ACTION ITEM: Each line below should be quoted exactly, please.

(Dataset entries)
(** C9. A selector that is one of NFC, WIN, NFD, MAC, NFKC, NFKD up to the
    case of its letters selects that value's form (WIN the form of NFC, MAC
    the form of NFD) and the run goes on to the patterns.  A selector whose
    upper-cased form is none of the six makes [run] return the error at
    once: the state it returns differs from the initial one in [formName]
    only.  For a selector of ASCII bytes, where [strings.ToUpper] is computed
    here, that is every selector which matches none of the six up to case. *)
Theorem form_selector fuel fl args st :
  (forall v f, (v, f) ∈ form_names ->
     eq_fold (formName st) v = true ->
     run fuel fl args st
     = range_args fuel fl args (set_formCode f (set_formName v st)))
  /\ ((forall v f, (v, f) ∈ form_names -> strings_ToUpper (formName st) <> v) ->
     run fuel fl args st
     = (set_formName (strings_ToUpper (formName st)) st,
        Returned (Some "invalid normalization form")))
  /\ (Path.isASCII (formName st) = true ->
     (forall v f, (v, f) ∈ form_names -> eq_fold (formName st) v = false) ->
     run fuel fl args st
     = (set_formName (Path.map_bytes Path.upper_byte (formName st)) st,
        Returned (Some "invalid normalization form"))).
Proof.
  assert (Hnone :
    (forall v f, (v, f) ∈ form_names -> strings_ToUpper (formName st) <> v) ->
    run fuel fl args st
    = (set_formName (strings_ToUpper (formName st)) st,
       Returned (Some "invalid normalization form"))).
  { intros H. unfold run. simpl.
    destruct (select_form (strings_ToUpper (formName st))) as [f|] eqn:E;
      [|reflexivity].
    apply select_form_Some in E. now apply H in E. }
  split; [|split; [exact Hnone |]].
  - intros v f Hv Hfold.
    destruct (select_form_names v f Hv) as [Hsel Hup].
    destruct (eq_fold_upper _ _ Hup Hfold) as [Hascii Hmap].
    unfold run. simpl. unfold strings_ToUpper. rewrite Hascii, Hmap, Hsel.
    reflexivity.
  - intros Hascii H.
    assert (HU : strings_ToUpper (formName st)
                 = Path.map_bytes Path.upper_byte (formName st)).
    { unfold strings_ToUpper. now rewrite Hascii. }
    rewrite <- HU. apply Hnone.
    intros v f Hv E. specialize (H v f Hv).
    rewrite HU in E. rewrite <- E, upper_eq_fold in H. discriminate.
Qed.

ANSWER BELOW:
(** C9. A selector that is one of NFC, WIN, NFD, MAC, NFKC, NFKD up to the
    case of its letters selects that value's form (WIN the form of NFC, MAC
    the form of NFD) and the run goes on to the patterns.  A selector whose
    upper-cased form is none of the six makes [run] return the error at
    once: the state it returns differs from the initial one in [formName]
    only.  For a selector of ASCII bytes, where [strings.ToUpper] is computed
    here, that is every selector which matches none of the six up to case. *)
Theorem form_selector fuel fl args st :
  (forall v f, (v, f) ∈ form_names ->
     eq_fold (formName st) v = true ->
     run fuel fl args st
     = range_args fuel fl args (set_formCode f (set_formName v st)))
  /\ ((forall v f, (v, f) ∈ form_names -> strings_ToUpper (formName st) <> v) ->
     run fuel fl args st
     = (set_formName (strings_ToUpper (formName st)) st,
        Returned (Some "invalid normalization form")))
  /\ (Path.isASCII (formName st) = true ->
     (forall v f, (v, f) ∈ form_names -> eq_fold (formName st) v = false) ->
     run fuel fl args st
     = (set_formName (Path.map_bytes Path.upper_byte (formName st)) st,
        Returned (Some "invalid normalization form"))).
Proof.
  assert (Hnone :
    (forall v f, (v, f) ∈ form_names -> strings_ToUpper (formName st) <> v) ->
    run fuel fl args st
    = (set_formName (strings_ToUpper (formName st)) st,
       Returned (Some "invalid normalization form"))).
  { intros H. unfold run. simpl.
    destruct (select_form (strings_ToUpper (formName st))) as [f|] eqn:E;
      [|reflexivity].
    apply select_form_Some in E. now apply H in E. }
  split; [|split; [exact Hnone |]].
  - intros v f Hv Hfold.
    destruct (select_form_names v f Hv) as [Hsel Hup].
    destruct (eq_fold_upper _ _ Hup Hfold) as [Hascii Hmap].
    unfold run. simpl. unfold strings_ToUpper. rewrite Hascii, Hmap, Hsel.
    reflexivity.
  - intros Hascii H.
    assert (HU : strings_ToUpper (formName st)
                 = Path.map_bytes Path.upper_byte (formName st)).
    { unfold strings_ToUpper. now rewrite Hascii. }
    rewrite <- HU. apply Hnone.
    intros v f Hv E. specialize (H v f Hv).
    rewrite HU in E. rewrite <- E, upper_eq_fold in H. discriminate.
Qed.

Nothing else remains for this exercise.